╔══
Lemma parting_byte P ent ob s e mx k plen b y hx :
  parting P ent ob s e mx k plen b y hx →
  is_byte b ∧ (take (length (spath P s e) + Z.to_nat plen) k ++ [b]) `prefix_of` k ∧
  spath P s e `prefix_of` take (length (spath P s e) + Z.to_nat plen) k ∧
  length (take (length (spath P s e) + Z.to_nat plen) k) = (length (spath P s e) + Z.to_nat plen)%nat.
Proof.
  intros Hp. pose proof (pa_key _ _ _ _ _ _ _ _ _ _ _ Hp) as [Hkl Hkb]. change klen with 8%nat in Hkl.
  pose proof (pa_len _ _ _ _ _ _ _ _ _ _ _ Hp) as [Hl1 Hl2]. unfold keyLen in Hl2.
  pose proof (pa_b _ _ _ _ _ _ _ _ _ _ _ Hp) as Hb. apply get_partial_at in Hb; [|lia].
  set (n := length (spath P s e)) in *. replace (Z.to_nat (Z.of_nat n + 1 + plen - 1)) with (n + Z.to_nat plen)%nat in Hb by lia.
  split; [by eapply Forall_lookup_1|]. split; [|split].
  - rewrite <- (take_S_r _ _ _ Hb). exists (drop (S (n + Z.to_nat plen)) k). by rewrite take_drop.
  - destruct (pa_way _ _ _ _ _ _ _ _ _ _ _ Hp) as [r Hr]. fold n. rewrite Hr. rewrite take_app_ge by (unfold n; lia).
    by apply prefix_app_r.
  - rewrite length_take. lia.
Qed.

(** A key that parts from [k] there. *)
Lemma parting_other P ent ob s e mx k plen b y hx :
  parting P ent ob s e mx k plen b y hx →
  ∃ k0, k0 ≠ k ∧ leaf_key ob k0 ∧ take (length (spath P s e) + Z.to_nat plen) k `prefix_of` k0.
Proof.
  intros Hp. destruct (parting_byte _ _ _ _ _ _ _ _ _ _ _ Hp) as (_ & Hkb & _). destruct (pa_y _ _ _ _ _ _ _ _ _ _ _ Hp) as [_ Hyb].
  pose proof (pa_target _ _ _ _ _ _ _ _ _ _ _ Hp) as Ht. pose proof (pa_ob _ _ _ _ _ _ _ _ _ _ _ Hp) as Hx.
  set (Q := take _ k) in *.
  assert (∃ k0, leaf_key ob k0 ∧ (Q ++ [y]) `prefix_of` k0) as (k0 & Hk0 & Hq).
  { destruct mx as [sx h|sx kx vx]; [|exists kx; split; [by exists (e_addr e), sx, vx|done]].
    destruct (shape_leaf_below P ent ob (pa_shape _ _ _ _ _ _ _ _ _ _ _ Hp) _ _ _ Hx) as (a & sa & k0 & v0 & Ha & Hpk).
    exists k0. split; [by exists a, sa, v0|]. by etrans. }
  exists k0. split; [|split; [done|by eapply prefix_app_l]]. intros ->. apply Hyb. by eapply snoc_prefix_inj.
Qed.

(** The shape after one new node. *)
Lemma parting_shape P ent ob M s e mx k v plen b y hx hc c l :
  parting P ent ob s e mx k plen b y hx → leaf_map ob M → uint 64 v → ob c = None → ob l = None → c ≠ l →
  let Q := take (length (spath P s e) + Z.to_nat plen) k in
  head_ok Q hc → h_node_type hc = NODE_4 → h_depth hc = Z.of_nat (length (spath P s e)) + 1 →
  e_addr (entry_node (e_partial e) NODE_4 c) = c → e_addr (entry_leaf b leaf_kv_len l) = l →
  let P' := <[c := Q]> P in
  let ent' := <[Slot c 1 := Some (entry_leaf b leaf_kv_len l)]>
                (<[s := Some (entry_node (e_partial e) NODE_4 c)]> (fresh_slots c (entry_repartial y e) ent)) in
  let ob' := <[l := Some (MLeaf (Slot c 1) k v)]> (<[e_addr e := Some (below_slot c hx mx)]> (<[c := Some (MNode s hc)]> ob)) in
  shape P' ent' ob' ∧ grows P ent ob P' ent' ob' ∧ leaf_map ob' (<[k := v]> M).
Proof.
  intros Hp Hm Hv Hc Hl Hcl Q Hhc Htc Hdc Hca Hla. destruct (parting_byte _ _ _ _ _ _ _ _ _ _ _ Hp) as (Hb & Hkb & Hpre & Hlen).
  fold Q in Hkb, Hpre, Hlen. pose proof (pa_shape _ _ _ _ _ _ _ _ _ _ _ Hp) as Hs. pose proof (pa_ent _ _ _ _ _ _ _ _ _ _ _ Hp) as He.
  pose proof (pa_ob _ _ _ _ _ _ _ _ _ _ _ Hp) as Hx. destruct (pa_y _ _ _ _ _ _ _ _ _ _ _ Hp) as [Hy Hyb].
  pose proof (pa_len _ _ _ _ _ _ _ _ _ _ _ Hp) as [Hl1 Hl2].
  destruct (shape_above_step P ent ob s e mx c hc hx y Q Hs He) as (Hs1 & Hg1 & Hm1); [apply Hp|done|done|done|done|apply Hp|done|done|done|done|..].
  { pose proof (pa_header _ _ _ _ _ _ _ _ _ _ _ Hp) as Hhd. destruct mx; [|done]. destruct Hhd as (? & ? & ?). split_and!; [done..|].
    rewrite Hlen. lia. }
  assert (Hsc : ∀ i, s ≠ Slot c i).
  { intros i ->. by rewrite (above_no_c P ent ob c Hs Hc i) in He. }
  intros P' ent' ob'.
  destruct (shape_leaf_step P' _ _ M c s hc 1 b l k v Hs1 (Hm1 M Hm)) as (Hs2 & Hg2 & Hm2).
  - rewrite fn_lookup_insert_ne by congruence. by rewrite fn_lookup_insert.
  - rewrite fn_lookup_insert_ne by apply Hsc. cbn. by rewrite decide_True.
  - unfold cnt. rewrite Htc. by vm_compute; lia.
  - unfold P'. by rewrite fn_lookup_insert.
  - apply Hp.
  - done.
  - intros j ej. rewrite fn_lookup_insert_ne by apply Hsc. cbn. rewrite decide_True by done.
    repeat case_decide; intros [= <-]; [by intros _|done].
  - rewrite !fn_lookup_insert_ne by congruence. done.
  - done.
  - split; [exact Hs2|]. split; [|exact Hm2].
    assert (Hg : grows_but (λ a, a = c) P ent ob P' ent' ob').
    { eapply grows_trans; [exact Hg1|]. apply (grows_weaken (λ _, False)); [done|exact Hg2]. }
    apply (grows_close _ _ _ _ _ _ _ Hg). intros ? ->.
    destruct (parting_other _ _ _ _ _ _ _ _ _ _ _ Hp) as (k0 & Hne & Hk0 & Hp0). exists k, k0. split; [done|].
    split; [exists l, (Slot c 1), v; unfold ob'; by rewrite fn_lookup_insert|]. split; [by eapply leaf_key_grows|].
    unfold P'. rewrite fn_lookup_insert. split; [by eapply prefix_app_l|done].
Qed.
╚══
• _Problem_
Whenever a line above contains "Some", copy that line.

• _Solution to the problem_
  let ent' := <[Slot c 1 := Some (entry_leaf b leaf_kv_len l)]>
                (<[s := Some (entry_node (e_partial e) NODE_4 c)]> (fresh_slots c (entry_repartial y e) ent)) in
  let ob' := <[l := Some (MLeaf (Slot c 1) k v)]> (<[e_addr e := Some (below_slot c hx mx)]> (<[c := Some (MNode s hc)]> ob)) in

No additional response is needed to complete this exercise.